Overall performance was led by Equity Hedge and fixed income-based Relative Value Arbitrage strategies in August, as the HFRI Fund Weighted Composite Index (FWC) advanced +0.25% for the month. The HFRI Equity Hedge (Total) Index advanced an estimated 0.8%, to bring its year-to-date return to +9.0%, leading all strategy indices over the first eight months of the year. The HFRI Relative Value (Total) Index advanced an estimated +0.4%, led by the HFRI RV: Convertible Arbitrage Index, (+1.1%), and the HFRI RV: Corporate Index, (0.7%).
Macro declines were driven by losses in quantitative, trend-following CTA strategies. The HFRI Macro (Total) Index fell 1.1%, with losses led by the HFRI Macro: Systematic Diversified Index, (-2.9%), being partially offset by the HFRI Macro: Active Trading Index (+4.7%), which led all sub-strategy indices in August, and the HFRI Macro: Multi-Strategy Index (+0.5%).

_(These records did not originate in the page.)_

Definition withSource (a : authAdapter) (src : S) : authAdapter :=
  mkAdapter (named a) (pairing a) (store a) (verifier a) src.
Definition withPairing (a : authAdapter) (p : Pairing) : authAdapter :=
  mkAdapter (named a) p (store a) (verifier a) (source a).
Definition withStore (a : authAdapter) (st : SessionStore) : authAdapter :=
  mkAdapter (named a) (pairing a) st (verifier a) (source a).

Definition verifyToken (a : authAdapter) (now : Z) (tok : list byte)
  : authAdapter * (Claims + authError) :=
  if bool_decide (tok = []) then (a, inr errNoAccessToken)
  else
    let '(src, r) := VerifyToken unmarshalHeader unmarshalClaims verifyPKCS1v15
                       (verifier a) (source a) now tok in
    (withSource a src, match r with inl c => inl c | inr e => inr (errAccess e) end).

Definition verifyAccess (a : authAdapter) (now : Z) (tok : list byte) : authAdapter * option authError :=
  if negb (named a) then (a, None)
  else let '(a', r) := verifyToken a now tok in
       (a', match r with inl _ => None | inr e => Some e end).

Definition toServerIdentity (auditID csrf : string) (expiresAt : Z) (id : Identity) : ServerIdentity :=
  let subject := if negb (Quick id)
                 then (if nonempty (Email id) then Email id else CommonName id) else "" in
  mkSrvId subject (Display id) auditID (Quick id) csrf expiresAt.

Definition serverSession (sess : Session) (id : Identity) : ServerSession :=
  mkSrvSession (NewSessionCookie (ID sess) (ExpiresAt sess)) (CSRFToken sess)
    (toServerIdentity (AuditID sess) (CSRFToken sess) (ExpiresAt sess) id) (ExpiresAt sess).

Definition hardExpiryOf (c : Claims) : Z :=
  if 0 <? c_ExpiresAt c then timeOfUnix (c_ExpiresAt c) else 0.

Definition identityOf (c : Claims) : Identity := mkIdentity (c_Email c) (c_CommonName c) false.

Definition pair (a : authAdapter) (now : Z) (tok sec : list byte) : authAdapter * (ServerSession + authError) :=
  let '(a1, who) :=
    if named a then
      let '(a1, r) := verifyToken a now tok in
      (a1, match r with inl c => inl (identityOf c, hardExpiryOf c) | inr e => inr e end)
    else (a, inl (mkIdentity "" "" true, 0)) in
  match who with
  | inr e => (a1, inr e)
  | inl (id, hard) =>
      let '(p, ok) := Verify (pairing a1) sec in
      let a2 := withPairing a1 p in
      if negb ok then (a2, inr ErrPairing)
      else
        let '(st, r) := Create (store a2) now id hard in
        (withStore a2 st,
         match r with None => inr ErrEntropy | Some sess => inl (serverSession sess id) end)
  end.

Definition ensureSession (a : authAdapter) (now : Z) (tok : list byte)
  : authAdapter * (option ServerSession + authError) :=
  if negb (named a) then (a, inl None)
  else
    let '(a1, r) := verifyToken a now tok in
    match r with
    | inr e => (a1, inr e)
    | inl c =>
        let id := identityOf c in
        if bool_decide (IdentitySubject id = "") then (a1, inr errNoAccessIdentity)
        else
          let '(st, found) := GetByIdentity (store a1) now id in
          match found with
          | Some sess => (withStore a1 st, inl (Some (serverSession sess (s_Identity sess))))
          | None =>
              let '(st', made) := Create st now id (hardExpiryOf c) in
              (withStore a1 st',
               match made with
               | None => inr ErrEntropy
               | Some sess => inl (Some (serverSession sess (s_Identity sess)))
               end)
          end
    end.

Definition sessionOf (a : authAdapter) (now : Z) (cookie : string) : authAdapter * option ServerIdentity :=
  let '(st, r) := Get (store a) now cookie in
  (withStore a st,
   (fun sess => toServerIdentity (AuditID sess) (CSRFToken sess) (ExpiresAt sess) (s_Identity sess)) <$> r).

Definition revoke (a : authAdapter) (cookie : string) : authAdapter :=
  withStore a (Delete (store a) cookie).

Definition validateCSRF (a : authAdapter) (now : Z) (cookie csrf : string) : authAdapter * bool :=
  let '(st, r) := Get (store a) now cookie in
  (withStore a st, match r with None => false | Some sess => ValidCSRF (CSRFToken sess) csrf end).

Definition RotatePairing (a : authAdapter) (baseURL : list byte) : authAdapter * option (list byte) :=
  let '(p, ok) := Rotate (pairing a) in
  (withPairing a p, if ok then Some (PairingLink p baseURL) else None).

#[global] Instance adapter_Authenticator : Authenticator authAdapter := {
  NamedMode := named;
  VerifyAccess := verifyAccess;
  Pair := pair;
  EnsureSession := ensureSession;
  SessionOf := sessionOf;
  Revoke := revoke;
  ValidateCSRF := validateCSRF
}.
End Adapter.

Arguments authAdapter : clear implicits.

(** ** Properties *)

Section AdapterFacts.
Context {S : Type} `{KeySource S}.
Context (unmarshalHeader : list byte -> option jwtHeader).
Context (unmarshalClaims : list byte -> option jwtClaims).
Context (verifyPKCS1v15 : RSAKey -> list byte -> list byte -> bool).

Notation pair' := (pair unmarshalHeader unmarshalClaims verifyPKCS1v15).
Notation ensure' := (ensureSession unmarshalHeader unmarshalClaims verifyPKCS1v15).
Notation verify' := (verifyToken unmarshalHeader unmarshalClaims verifyPKCS1v15).
Notation Authentic' := (Authentic unmarshalHeader unmarshalClaims verifyPKCS1v15).

(** The decoder stores the expiry in an [int64] field. *)
Definition decoderRange : Prop :=
  forall payload raw, unmarshalClaims payload = Some raw -> int64Range (Exp raw).

Lemma verifyToken_frame a now tok :
  let a' := (verify' a now tok).1 in
  named a' = named a /\ pairing a' = pairing a /\ store a' = store a /\ verifier a' = verifier a.
Proof.
  unfold verifyToken. case_bool_decide; [done|]. by destruct (VerifyToken _ _ _ _ _ _ _).
Qed.

Lemma verifyToken_ok a now tok a' c :
  saneTime (verifier a) now -> decoderRange ->
  verify' a now tok = (a', inl c) ->
  exists src, Authentic' (verifier a) (source a) now tok src c /\ a' = withSource a src.
Proof.
  intros Hs Hd. unfold verifyToken. case_bool_decide; [done|].
  destruct (VerifyToken _ _ _ _ _ _ _) as [src [c'|e]] eqn:E; [|done]. intros [= <- <-].
  exists src. split; [|done]. by apply VerifyToken_Authentic.
Qed.

(** Who the edge says the caller is, and how long it vouches for it. *)
Definition vouched (a : authAdapter S) (now : Z) (tok : list byte) (id : Identity) (hard : Z) : Prop :=
  if named a
  then exists src c, Authentic' (verifier a) (source a) now tok src c /\
         id = identityOf c /\ hard = hardExpiryOf c
  else id = mkIdentity "" "" true /\ hard = 0.

Lemma pair_cases a now tok sec :
  saneTime (verifier a) now -> decoderRange ->
  (exists a1 e, pair' a now tok sec = (a1, inr e) /\ pairing a1 = pairing a /\ store a1 = store a /\
     e ≠ ErrPairing /\ e ≠ ErrEntropy) \/
  (exists id hard src, vouched a now tok id hard /\
     pair' a now tok sec =
       (let '(p, ok) := Verify (pairing a) sec in
        let a2 := withPairing (withSource a src) p in
        if negb ok then (a2, inr ErrPairing)
        else let '(st, r) := Create (store a) now id hard in
             (withStore a2 st,
              match r with None => inr ErrEntropy | Some sess => inl (serverSession sess id) end))).
Proof.
  intros Hs Hd. unfold pair, vouched. destruct (named a) eqn:En.
  - pose proof (verifyToken_frame a now tok) as Hf.
    destruct (verify' a now tok) as [a1 [c|e]] eqn:E; [right|left].
    + apply verifyToken_ok in E as (src & Ha & ->); [|done..].
      exists (identityOf c), (hardExpiryOf c), src. split; [eauto|]. simpl.
      by destruct (Verify _ _).
    + exists a1, e. simpl in Hf. split_and!; [done|apply Hf..| |];
        unfold verifyToken in E; case_bool_decide; simplify_eq; try done;
        destruct (VerifyToken _ _ _ _ _ _ _) as [? [?|?]]; by simplify_eq.
  - right. exists (mkIdentity "" "" true), 0, (source a). split; [done|]. simpl.
    destruct a; simpl in *. by destruct (Verify _ _).
Qed.

(** The pairing exchange. A session comes out only when the edge vouches
    for the caller (in named mode by an authentic assertion, whose identity and
    expiry the session takes) and the secret is the current one; it is the one
    new session of the store, its cookie carries the bearer id and everything
    shown carries the audit id. A caller the edge rejects neither consumes the
    pairing secret nor touches the store, and no failure adds a session. *)
Theorem pair_exchange (a : authAdapter S) (now : Z) (tok sec : list byte) :
  saneTime (verifier a) now -> decoderRange ->
  let '(a', r) := pair' a now tok sec in
  match r with
  | inl s =>
      exists id hard sess, vouched a now tok id hard /\
        Verify (pairing a) sec = (pairing a', true) /\
        Create (store a) now id hard = (store a', Some sess) /\
        ck_Value (ss_Cookie s) = ID sess /\ si_SessionID (ss_Identity s) = AuditID sess /\
        si_Subject (ss_Identity s) = IdentitySubject id /\ ss_ExpiresAt s = ExpiresAt sess
  | inr e =>
      sessions (store a') = sessions (store a) /\
      (e ≠ ErrPairing -> e ≠ ErrEntropy -> pairing a' = pairing a) /\
      (e = ErrPairing -> pairing a' = (Verify (pairing a) sec).1)
  end.
Proof.
  intros Hs Hd. destruct (pair_cases a now tok sec Hs Hd) as
    [(a1 & e & -> & Hp & Hst & He & _)|(id & hard & src & Hv & ->)].
  - rewrite Hp, Hst. by split_and!.
  - destruct (Verify (pairing a) sec) as [p ok] eqn:Ev. destruct ok; simpl; [|done].
    pose proof (Create_none (store a) now id hard) as Hc.
    destruct (Create (store a) now id hard) as [st [sess|]] eqn:Ec; simpl in *; [|by split; [apply Hc|]].
    exists id, hard, sess. split_and!; auto. unfold toServerIdentity, IdentitySubject. simpl.
    by destruct (Quick id).
Qed.

(** C15: Sessions without pairing exist in named mode only, and belong to the
    verified identity. In quick mode [EnsureSession] does nothing. In named mode
    what it returns is backed by an authentic assertion with an identity claim,
    is stored under the cookie's value for that subject, and is either a live
    session made earlier, or a new one capped by the TTL and by the assertion's
    expiry. It never touches the pairing secret, and a failure adds no session. *)
Theorem ensureSession_bound (a : authAdapter S) (now : Z) (tok : list byte) :
  saneTime (verifier a) now -> decoderRange -> storeInv (store a) ->
  let '(a', r) := ensure' a now tok in
  pairing a' = pairing a /\
  match r with
  | inl None => named a = false /\ a' = a
  | inl (Some s) =>
      named a = true /\
      exists src c sess, Authentic' (verifier a) (source a) now tok src c /\
        claimsIdentity c ≠ "" /\ IdentitySubject (s_Identity sess) = claimsIdentity c /\
        si_Subject (ss_Identity s) = claimsIdentity c /\
        sessions (store a') !! ck_Value (ss_Cookie s) = Some sess /\
        ss_ExpiresAt s = ExpiresAt sess /\ si_SessionID (ss_Identity s) = AuditID sess /\
        ((now < ExpiresAt sess /\ exists old, sessions (store a) !! ID sess = Some old /\ sess = touch now old) \/
         ExpiresAt sess = (if isZero (hardExpiryOf c) then now + ttl (store a)
                           else Z.min (now + ttl (store a)) (hardExpiryOf c)))
  | inr _ => sessions (store a') ⊆ sessions (store a)
  end.
Proof.
  intros Hs Hd Hi. unfold ensureSession. destruct (named a) eqn:En; [|done]. cbn [negb].
  pose proof (verifyToken_frame a now tok) as (_ & Hfp & Hfs & _).
  destruct (verify' a now tok) as [a1 [c|e]] eqn:E; simpl in Hfp, Hfs; [|by rewrite Hfs].
  apply verifyToken_ok in E as (src & Ha & ->); [|done..]. clear Hfp Hfs.
  assert (Hid : IdentitySubject (identityOf c) = claimsIdentity c) by done.
  case_bool_decide as Ek; [done|]. cbn [store withSource].
  pose proof (GetByIdentity_found (store a) now (identityOf c)) as Hg.
  pose proof (GetByIdentity_shrinks (store a) now (identityOf c)) as Hsh.
  pose proof (GetByIdentity_ttl (store a) now (identityOf c)) as Ht.
  destruct (GetByIdentity _ _ _) as [st [b|]]; cbn [fst snd] in *.
  - destruct (Hg st b Hi eq_refl) as ((b0 & (Hb1 & Hb2 & Hb3) & ->) & Hl & _).
    split; [done|]. split; [done|]. exists src, c, (touch now b0).
    apply not_expired in Hb2 as [Hlive _]. split_and!; try done.
    + simpl. unfold toServerIdentity; simpl. rewrite <- Hid, <- Hb3. unfold IdentitySubject.
      by destruct (Quick (s_Identity b0)).
    + left. split; [done|]. exists b0. done.
  - assert (Hsub : sessions st ⊆ sessions (store a)) by (destruct Hsh as [->|Hsh]; auto).
    pose proof (Create_none st now (identityOf c) (hardExpiryOf c)) as Hcn.
    destruct (Create st now _ _) as [st' [sess|]] eqn:Ec; simpl in *.
    + apply Create_some in Ec as (E1 & E2 & _ & _ & E5). split; [done|]. split; [done|].
      exists src, c, sess. rewrite E2. split_and!; try done.
      * rewrite E1. apply lookup_insert_eq.
      * right. by rewrite E5, Ht.
    + by rewrite Hcn.
Qed.
End AdapterFacts.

Performance dispersion contracted, as the top decile of the HFRI FWC constituents advanced by an average of +5.5%, while the bottom decile fell by an average of -6.2%, representing a top/bottom dispersion of 11.7%. In July, the top/bottom performance dispersion in July was 14.6%, and in the trailing 12 months ending August 2024, the top decile of FWC constituents gained +36.8%, while the bottom decile declined -10.4%, representing a top/bottom dispersion of 47.2%. Approximately 60% of hedge funds produced positive performance in August, HFR says.
HFR has also added a new index, The HFRI Multi-Manager/Pod Shop Index, which is comprised of funds of various strategy types that utilise a multi-manager/pod structure, whereby fund capital is allocated to multiple independent investment teams. The Pods are autonomous but generally operate within certain portfolio management or risk guidelines, and capital is allocated to or from these Pods in a discretionary manner under the supervision of a CIO.

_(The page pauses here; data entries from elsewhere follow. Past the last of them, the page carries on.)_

(** The tokens that can still be accepted: those stored and those issued later.
    Accepted ones are among them, each at most once. *)
Lemma nonceRun_tokens os m :
  NoDup (issuedTokens os) -> (forall t, t ∈ issuedTokens os -> m !! t = None) ->
  NoDup (nonceRun m os).*1.*1 /\
  (forall t, t ∈ (nonceRun m os).*1.*1 -> is_Some (m !! t) \/ t ∈ issuedTokens os).
Proof.
  revert m. induction os as [|o os IH]; intros m Hn Hd.
  { split; [constructor|]. intros t Ht. simpl in Ht. set_solver. }
  destruct o as [token t1 t2 b ttl|now token b].
  - change (issuedTokens (NIssue token t1 t2 b ttl :: os)) with (token :: issuedTokens os) in *.
    apply NoDup_cons in Hn as [Hnot Hn]. simpl. destruct (IH (nonceStep m (NIssue token t1 t2 b ttl)).1 Hn) as [H1 H2].
    { intros t Ht. simpl. rewrite lookup_insert_ne by set_solver. apply map_lookup_filter_None. left.
      apply Hd. set_solver. }
    split; [exact H1|]. intros t Ht. destruct (H2 t Ht) as [[n Hs]|Ht']; [|set_solver].
    simpl in Hs. apply lookup_insert_Some in Hs as [[<- _]|[_ Hs]]; [set_solver|].
    apply map_lookup_filter_Some in Hs as [Hs _]. left. eauto.
  - change (issuedTokens (NConsume now token b :: os)) with (issuedTokens os) in *.
    simpl. pose proof (consume_cases m now token b) as Hc.
    destruct (consume _ _ _ _ _ _ _ _) as [m' ok]. destruct Hc as [-> Hok].
    destruct (IH (delete token m) Hn) as [H1 H2].
    { intros t Ht. apply lookup_delete_None. auto. }
    assert (H2' : forall t, t ∈ (nonceRun (delete token m) os).*1.*1 ->
      (t ≠ token /\ is_Some (m !! t)) \/ t ∈ issuedTokens os).
    { intros t Ht. destruct (H2 t Ht) as [[n Hs]|]; [|auto].
      apply lookup_delete_Some in Hs as [? ?]. left. eauto. }
    destruct ok; simpl.
    + destruct (proj1 Hok eq_refl) as (n & Hn' & _). split.
      * apply NoDup_cons. split; [|done]. intros Ht. destruct (H2' token Ht) as [[? _]|Hi]; [done|].
        rewrite (Hd token Hi) in Hn'. done.
      * intros t Ht. apply elem_of_cons in Ht as [->|Ht]; [eauto|]. naive_solver.
    + split; [done|]. naive_solver.
Qed.

(** What the store holds was issued with exactly that binding and expiry. *)
Definition issuedAs (os : list nonceOp) (token : string) (b : binding) (exp : Z) : Prop :=
  exists t1 t2 ttl, NIssue token t1 t2 b ttl ∈ os /\ exp = t1 + ttl.

Lemma nonceRun_bound os past m :
  (forall t n, m !! t = Some n -> issuedAs past t (bindingOf n) (n_expiresAt n)) ->
  forall token b now, (token, b, now) ∈ nonceRun m os ->
  exists exp, issuedAs (past ++ os) token b exp /\ now <= exp.
Proof.
  revert past m. induction os as [|o os IH]; intros past m Hm token b now Hin; [simpl in Hin; set_solver|].
  assert (Hstep : forall m', (forall t n, m' !! t = Some n -> issuedAs (past ++ [o]) t (bindingOf n) (n_expiresAt n)) ->
    (token, b, now) ∈ nonceRun m' os -> exists exp, issuedAs (past ++ o :: os) token b exp /\ now <= exp).
  { intros m' Hm' H. destruct (IH (past ++ [o]) m' Hm' _ _ _ H) as (exp & He & ?).
    rewrite <- app_assoc in He. eauto. }
  assert (Hmono : forall t b' e, issuedAs past t b' e -> issuedAs (past ++ [o]) t b' e).
  { intros t b' e (t1 & t2 & l & Hi & He). exists t1, t2, l. set_solver. }
  destruct o as [tok t1 t2 b0 l|nw tok b0]; simpl in Hin.
  - eapply Hstep; [|exact Hin]. intros t n Hl. apply lookup_insert_Some in Hl as [[<- <-]|[_ Hl]].
    + exists t1, t2, l. split; [|done]. destruct b0. set_solver.
    + apply map_lookup_filter_Some in Hl as [Hl _]. auto.
  - pose proof (consume_cases m nw tok b0) as Hc. destruct (consume _ _ _ _ _ _ _ _) as [m' ok].
    destruct Hc as [-> Hok]. apply elem_of_app in Hin as [Hin|Hin].
    + destruct ok; simpl in Hin; [|set_solver]. apply list_elem_of_singleton in Hin. simplify_eq.
      destruct (proj1 Hok eq_refl) as (n & Hn & Hle & <-).
      exists (n_expiresAt n). split; [|done]. destruct (Hm _ _ Hn) as (t1 & t2 & l & Hi & He).
      exists t1, t2, l. set_solver.
    + eapply Hstep; [|exact Hin]. intros t n Hl. apply lookup_delete_Some in Hl as [_ Hl]. auto.
Qed.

HFR says the index is the first focused exclusively on institutional multi-manager pod shop hedge funds, and the firm estimates that approximately $425 billion is currently managed in multi-manager funds. The new Index rose 1.6% in August, driven by a combination of equity and fixed income trading through the historic early August volatility spike.
“Hedge funds navigated the historic spike to financial market volatility to begin the month of August, with leadership from Equity Hedge, Relative Value and Multi-Manager Pod Shops as global equities posted steep declines to begin the month as investors positioned for global economic weakness, falling interest rates and continued geopolitical uncertainty,” says Kenneth Heinz, president of HFR. “Leading strategy areas were opportunistically positioned for the volatility, driven by a combination of technology stock weakness and unwind of the Japanese Yen carry trade, with these factors also driving mixed performance across a wide range of hedge fund sub-strategies. Multi-Manager Pod Shop hedge funds were among the leading areas of hedge fund performance, with these able to tactically adjust portfolio exposures through the volatility and weakness to drive gains for the month. “With expectations of volatility and the potential for destabilising dislocations remaining high through year-end, institutions which are interested in specialised, opportunistic access to these powerful trends are likely to allocate to managers which have demonstrated their strategy’s superior performance and robustness in recent months,” he concludes.